We tabulated the letter-by-letter responses of amblyopic and nonamblyopic fellow eyes on random, computer-generated Snellen lines. Participants were 60 children, aged 5 to 13 years, with a history of amblyopia. Main outcome measures were relative difficulties of Snellen letters and common misidentifications.
Errors were 7.5 times more common with certain letters (B, C, F, S) than with others (A, L, Z, T), this difference increasing to 17.6-fold at threshold. Similar relative letter difficulty was demonstrated at lines above and at visual acuity thresholds, and both difficult and easy letters were the same for amblyopic and nonamblyopic fellow eyes. Specific misidentification errors were often repeated and were often reciprocal (eg, B for E and E for B).
Since therapeutic decisions in amblyopia management are often based on small differences in visual acuities, the relative difficulties of letters used in their measurement should be considered. The Early Treatment Diabetic Retinopathy Study system should be considered for use in this clinical setting.
Amblyopia represents the most common cause of decreased visual acuity in children and young adults.1 Fortunately, its treatment is generally effective, especially in younger children. Since visual acuity is both the primary end point of treatment and the parameter most useful in making therapeutic decisions, its measurement is of critical importance in amblyopic children. Changes in visual acuity measured before and after treatment intervals and differences between fellow eyes may be ascribed clinical significance, even if measured differences are small.
Unfortunately, visual acuity measurement can be problematic for a variety of reasons.2 Some are related to the nature of amblyopia: lines of optotypes are more difficult than single optotypes and letters are more difficult than figures.3,4 Others are related to the nature of children: they may not remember the names of some letters and they may become confused or fatigued when presented an entire line of letters.
Although Snellen letters are often used to measure visual acuity in children who know the letters reliably, there are inherent difficulties in the Snellen chart itself.
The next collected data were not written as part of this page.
(** * The TIMIT dataset wrapper (pylearn2/datasets/timit.py)

    A shallow embedding of the constructor [TIMIT.__init__]: label
    densification, boundary extraction, frame segmentation and aggregation,
    and the construction of the visiting order.

    Arrays are lists; array cells, annotation fields and configuration
    values are integers in [Z].  The label arrays have the dtype of the
    loaded recording ([numpy.zeros_like]), an integer dtype of fixed width:
    a label stored in them is converted to it and wraps around.  Python
    exceptions are values of [exn]. *)

From stdpp Require Import base list list_numbers sorting strings.
From Stdlib Require Import ZArith Lia.

Local Open Scope Z_scope.

(** ** Python and numpy primitives *)

Module Py.

(** The exceptions the constructor can raise. *)
Inductive exn : Type :=
| ValueError (msg : string)
| IndexError
| NameError (name : string).

(** A computation that raises: the exception together with the line of
    timit.py whose evaluation raised it. *)
Inductive res (A : Type) : Type :=
| Ok (a : A)
| Raise (line : nat) (e : exn).
Arguments Ok {A} a.
Arguments Raise {A} line e.

Definition bind {A B} (m : res A) (k : A → res B) : res B :=
  match m with
  | Ok a => k a
  | Raise l e => Raise l e
  end.

(** An indexing that may fail, evaluated at a given line. *)
Definition at_line {A} (line : nat) (o : option A) : res A :=
  match o with
  | Some a => Ok a
  | None => Raise line IndexError
  end.

(** A call that may raise, evaluated at a given line. *)
Definition call_at {A} (line : nat) (r : exn + A) : res A :=
  match r with
  | inr a => Ok a
  | inl e => Raise line e
  end.

Definition len {A} (a : list A) : Z := Z.of_nat (length a).

(** One bound of a slice [a[start:stop]] on an array of [n] cells: a
    negative bound counts from the end, and the result is clipped to
    [0..n]. *)
Definition clip (n i : Z) : Z :=
  if i <? 0 then Z.max (i + n) 0 else Z.min i n.

(** [a[start:stop]] *)
Definition slice {A} (a : list A) (start stop : Z) : list A :=
  let lo := clip (len a) start in
  let hi := clip (len a) stop in
  take (Z.to_nat (hi - lo)) (drop (Z.to_nat lo) a).

(** [a[start:stop] = v] on a numpy array: the scalar is written to every
    cell of the slice; the array keeps its length. *)
Definition slice_assign {A} (a : list A) (start stop : Z) (v : A) : list A :=
  let lo := clip (len a) start in
  let hi := clip (len a) stop in
  if lo <? hi
  then take (Z.to_nat lo) a ++ replicate (Z.to_nat (hi - lo)) v
         ++ drop (Z.to_nat hi) a
  else a.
Some have been well described.2,5,6 Children are adept at memorizing the letters, and there are fewer letters represented nearer the top of traditional wall or projected Snellen charts. Many of these difficulties have been addressed by the visual acuity charts originally developed for the Early Treatment Diabetic Retinopathy Study (ETDRS), and some of their features have been incorporated in commonly used, computer-based visual acuity systems.7,8
On the other hand, a common observation among clinicians experienced with visual acuity testing is that some letters are more difficult than others. Part of this problem may relate to the position of letters in a given line. The crowding phenomenon, typical in amblyopia, results in the common finding that single letters or letters at either end of a line may be more easily identified than those in the middle of the line. But our experience has been that some letters are particularly easy (eg, L, T, A) and some particularly difficult (eg, B, S, C) for both amblyopic and nonamblyopic fellow eyes, regardless of where in a line they are presented.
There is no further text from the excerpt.